Exercise brief =
Report every line of the records below that contains the word "Import".

Record set =

Content starts

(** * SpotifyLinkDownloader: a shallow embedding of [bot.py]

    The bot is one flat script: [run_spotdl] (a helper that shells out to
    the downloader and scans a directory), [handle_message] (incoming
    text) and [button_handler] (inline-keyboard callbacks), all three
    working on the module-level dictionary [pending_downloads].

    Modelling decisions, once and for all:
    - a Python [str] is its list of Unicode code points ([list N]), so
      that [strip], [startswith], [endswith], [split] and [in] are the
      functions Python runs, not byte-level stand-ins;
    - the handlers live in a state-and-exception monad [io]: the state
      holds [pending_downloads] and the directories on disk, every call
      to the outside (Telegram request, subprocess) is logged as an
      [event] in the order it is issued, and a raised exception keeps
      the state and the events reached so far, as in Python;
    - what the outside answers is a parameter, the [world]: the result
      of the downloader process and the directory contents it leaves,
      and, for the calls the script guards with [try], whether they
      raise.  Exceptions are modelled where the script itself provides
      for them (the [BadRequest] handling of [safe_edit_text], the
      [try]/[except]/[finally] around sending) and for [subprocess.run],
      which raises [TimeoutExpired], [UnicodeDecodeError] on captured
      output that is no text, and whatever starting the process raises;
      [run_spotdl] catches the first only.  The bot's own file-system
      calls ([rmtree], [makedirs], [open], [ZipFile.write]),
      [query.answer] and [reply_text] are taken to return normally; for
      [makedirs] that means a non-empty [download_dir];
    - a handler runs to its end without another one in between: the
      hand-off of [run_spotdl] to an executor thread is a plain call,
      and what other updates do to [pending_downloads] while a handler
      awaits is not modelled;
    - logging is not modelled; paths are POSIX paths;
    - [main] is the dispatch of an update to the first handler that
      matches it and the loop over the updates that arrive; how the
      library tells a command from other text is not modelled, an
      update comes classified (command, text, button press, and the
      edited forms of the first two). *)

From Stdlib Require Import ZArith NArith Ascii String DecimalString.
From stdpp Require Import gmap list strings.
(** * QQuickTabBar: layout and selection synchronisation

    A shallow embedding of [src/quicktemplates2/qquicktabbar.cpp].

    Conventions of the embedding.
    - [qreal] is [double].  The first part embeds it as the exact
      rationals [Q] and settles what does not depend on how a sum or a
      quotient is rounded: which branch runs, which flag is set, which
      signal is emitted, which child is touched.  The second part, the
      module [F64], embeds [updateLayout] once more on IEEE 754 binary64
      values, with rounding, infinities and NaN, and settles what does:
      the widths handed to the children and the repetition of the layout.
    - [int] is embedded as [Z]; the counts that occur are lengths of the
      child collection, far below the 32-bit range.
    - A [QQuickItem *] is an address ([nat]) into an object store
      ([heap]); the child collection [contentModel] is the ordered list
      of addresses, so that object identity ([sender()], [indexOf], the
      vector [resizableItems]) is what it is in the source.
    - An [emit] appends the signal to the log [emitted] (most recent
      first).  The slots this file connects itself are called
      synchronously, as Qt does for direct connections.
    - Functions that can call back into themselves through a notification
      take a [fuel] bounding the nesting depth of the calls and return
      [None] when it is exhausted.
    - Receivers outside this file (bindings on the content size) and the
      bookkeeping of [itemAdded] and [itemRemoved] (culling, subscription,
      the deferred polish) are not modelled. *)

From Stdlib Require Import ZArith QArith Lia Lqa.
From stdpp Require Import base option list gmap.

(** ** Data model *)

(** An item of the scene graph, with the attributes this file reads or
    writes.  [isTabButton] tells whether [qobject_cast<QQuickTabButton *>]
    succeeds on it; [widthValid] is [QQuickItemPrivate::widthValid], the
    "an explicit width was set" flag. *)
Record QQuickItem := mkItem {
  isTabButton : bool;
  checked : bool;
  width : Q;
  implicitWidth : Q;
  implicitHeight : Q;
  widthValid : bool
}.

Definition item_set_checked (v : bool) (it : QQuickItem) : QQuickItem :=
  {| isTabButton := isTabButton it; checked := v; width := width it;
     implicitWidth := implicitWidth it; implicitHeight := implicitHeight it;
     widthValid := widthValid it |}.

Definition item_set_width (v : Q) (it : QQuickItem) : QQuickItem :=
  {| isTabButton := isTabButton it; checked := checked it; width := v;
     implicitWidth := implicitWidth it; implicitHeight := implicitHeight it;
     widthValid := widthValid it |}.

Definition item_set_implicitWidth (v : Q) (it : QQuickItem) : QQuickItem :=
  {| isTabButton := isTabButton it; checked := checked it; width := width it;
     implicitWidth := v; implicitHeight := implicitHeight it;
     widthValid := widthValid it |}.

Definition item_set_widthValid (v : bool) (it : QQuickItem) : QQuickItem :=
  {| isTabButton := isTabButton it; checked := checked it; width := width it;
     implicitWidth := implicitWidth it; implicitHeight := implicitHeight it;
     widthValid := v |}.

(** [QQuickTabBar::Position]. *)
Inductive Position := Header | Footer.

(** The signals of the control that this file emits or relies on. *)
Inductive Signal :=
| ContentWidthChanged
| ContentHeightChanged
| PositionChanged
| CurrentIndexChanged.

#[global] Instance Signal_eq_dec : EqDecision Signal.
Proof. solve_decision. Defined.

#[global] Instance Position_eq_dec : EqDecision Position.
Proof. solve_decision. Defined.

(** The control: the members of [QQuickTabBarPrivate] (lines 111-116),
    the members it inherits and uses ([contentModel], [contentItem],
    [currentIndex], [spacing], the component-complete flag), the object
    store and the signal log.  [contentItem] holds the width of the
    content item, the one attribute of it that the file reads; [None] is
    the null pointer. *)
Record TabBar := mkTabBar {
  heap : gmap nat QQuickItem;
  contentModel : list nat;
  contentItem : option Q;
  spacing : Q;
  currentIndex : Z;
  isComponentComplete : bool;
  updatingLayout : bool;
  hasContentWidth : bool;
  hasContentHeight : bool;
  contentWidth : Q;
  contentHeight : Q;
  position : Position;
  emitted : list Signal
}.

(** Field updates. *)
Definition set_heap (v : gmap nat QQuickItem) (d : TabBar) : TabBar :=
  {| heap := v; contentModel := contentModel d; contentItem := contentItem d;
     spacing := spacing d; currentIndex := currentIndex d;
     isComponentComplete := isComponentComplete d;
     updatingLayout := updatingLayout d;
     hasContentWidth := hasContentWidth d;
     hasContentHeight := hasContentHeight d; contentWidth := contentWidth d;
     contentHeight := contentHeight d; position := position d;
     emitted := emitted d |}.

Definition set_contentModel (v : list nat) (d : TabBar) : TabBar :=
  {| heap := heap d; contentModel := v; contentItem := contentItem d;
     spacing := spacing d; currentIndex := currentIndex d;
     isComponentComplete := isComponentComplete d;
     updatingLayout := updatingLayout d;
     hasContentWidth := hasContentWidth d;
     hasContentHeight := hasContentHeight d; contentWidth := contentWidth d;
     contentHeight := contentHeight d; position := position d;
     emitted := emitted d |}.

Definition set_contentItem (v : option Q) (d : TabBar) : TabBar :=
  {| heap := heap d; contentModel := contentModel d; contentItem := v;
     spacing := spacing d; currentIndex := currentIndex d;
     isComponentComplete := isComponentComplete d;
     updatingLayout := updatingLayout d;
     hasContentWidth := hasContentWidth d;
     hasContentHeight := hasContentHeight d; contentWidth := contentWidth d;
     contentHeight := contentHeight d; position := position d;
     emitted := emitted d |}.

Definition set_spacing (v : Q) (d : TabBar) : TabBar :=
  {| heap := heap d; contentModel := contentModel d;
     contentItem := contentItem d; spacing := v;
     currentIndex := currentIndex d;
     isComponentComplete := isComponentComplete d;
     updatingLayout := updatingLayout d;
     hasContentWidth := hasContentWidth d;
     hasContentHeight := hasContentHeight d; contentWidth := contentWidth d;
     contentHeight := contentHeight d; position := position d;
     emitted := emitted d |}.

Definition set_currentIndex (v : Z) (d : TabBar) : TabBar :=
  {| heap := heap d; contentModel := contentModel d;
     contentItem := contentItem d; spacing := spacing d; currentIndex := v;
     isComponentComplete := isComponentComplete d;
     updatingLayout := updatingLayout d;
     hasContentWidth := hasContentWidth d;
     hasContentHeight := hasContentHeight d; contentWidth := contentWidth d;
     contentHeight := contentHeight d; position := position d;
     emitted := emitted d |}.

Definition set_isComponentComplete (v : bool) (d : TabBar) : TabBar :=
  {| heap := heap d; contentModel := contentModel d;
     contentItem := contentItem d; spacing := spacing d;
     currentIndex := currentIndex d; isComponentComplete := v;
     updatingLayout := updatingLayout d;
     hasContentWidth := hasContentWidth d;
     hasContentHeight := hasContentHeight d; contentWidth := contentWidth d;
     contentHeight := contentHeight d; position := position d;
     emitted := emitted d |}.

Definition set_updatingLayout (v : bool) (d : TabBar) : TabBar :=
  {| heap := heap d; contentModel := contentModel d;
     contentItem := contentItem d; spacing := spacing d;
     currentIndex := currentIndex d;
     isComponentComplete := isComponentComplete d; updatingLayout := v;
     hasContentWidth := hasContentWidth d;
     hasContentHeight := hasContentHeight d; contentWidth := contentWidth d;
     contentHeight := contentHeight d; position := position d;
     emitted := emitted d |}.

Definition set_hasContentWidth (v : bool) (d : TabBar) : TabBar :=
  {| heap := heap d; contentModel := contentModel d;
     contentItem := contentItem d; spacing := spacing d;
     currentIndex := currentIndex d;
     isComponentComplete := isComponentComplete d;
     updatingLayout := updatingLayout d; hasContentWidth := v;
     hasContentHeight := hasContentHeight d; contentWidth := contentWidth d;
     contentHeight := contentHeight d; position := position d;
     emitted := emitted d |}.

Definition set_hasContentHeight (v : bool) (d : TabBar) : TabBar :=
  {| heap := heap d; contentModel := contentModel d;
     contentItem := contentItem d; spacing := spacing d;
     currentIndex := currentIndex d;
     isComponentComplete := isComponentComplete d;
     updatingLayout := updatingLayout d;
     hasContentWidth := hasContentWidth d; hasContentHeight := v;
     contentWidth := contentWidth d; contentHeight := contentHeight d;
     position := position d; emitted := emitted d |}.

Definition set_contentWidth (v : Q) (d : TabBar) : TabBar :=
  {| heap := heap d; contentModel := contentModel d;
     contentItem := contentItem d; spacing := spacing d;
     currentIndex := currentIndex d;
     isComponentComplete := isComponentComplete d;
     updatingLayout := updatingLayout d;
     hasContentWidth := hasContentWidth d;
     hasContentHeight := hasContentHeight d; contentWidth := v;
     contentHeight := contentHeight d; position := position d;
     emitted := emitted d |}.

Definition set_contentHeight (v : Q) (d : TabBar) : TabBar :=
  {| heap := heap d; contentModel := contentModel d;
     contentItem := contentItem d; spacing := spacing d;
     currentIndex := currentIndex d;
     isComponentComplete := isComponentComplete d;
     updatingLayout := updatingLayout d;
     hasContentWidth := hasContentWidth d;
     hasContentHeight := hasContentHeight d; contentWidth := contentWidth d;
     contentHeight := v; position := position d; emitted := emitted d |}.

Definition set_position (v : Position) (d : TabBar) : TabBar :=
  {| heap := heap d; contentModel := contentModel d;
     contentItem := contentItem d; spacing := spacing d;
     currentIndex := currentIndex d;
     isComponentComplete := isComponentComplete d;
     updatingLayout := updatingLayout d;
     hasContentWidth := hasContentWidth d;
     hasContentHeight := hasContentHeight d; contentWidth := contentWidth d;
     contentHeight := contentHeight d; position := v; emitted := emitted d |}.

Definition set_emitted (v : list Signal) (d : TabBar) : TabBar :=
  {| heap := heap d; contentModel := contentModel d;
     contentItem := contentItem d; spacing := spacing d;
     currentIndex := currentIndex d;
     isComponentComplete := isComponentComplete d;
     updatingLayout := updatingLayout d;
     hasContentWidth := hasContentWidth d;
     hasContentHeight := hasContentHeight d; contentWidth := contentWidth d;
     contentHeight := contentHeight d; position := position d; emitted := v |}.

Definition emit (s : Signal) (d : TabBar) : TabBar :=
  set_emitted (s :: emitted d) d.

Content ends

Result below =
From Stdlib Require Import ZArith NArith Ascii String DecimalString.
From stdpp Require Import gmap list strings.
From Stdlib Require Import ZArith QArith Lia Lqa.
From stdpp Require Import base option list gmap.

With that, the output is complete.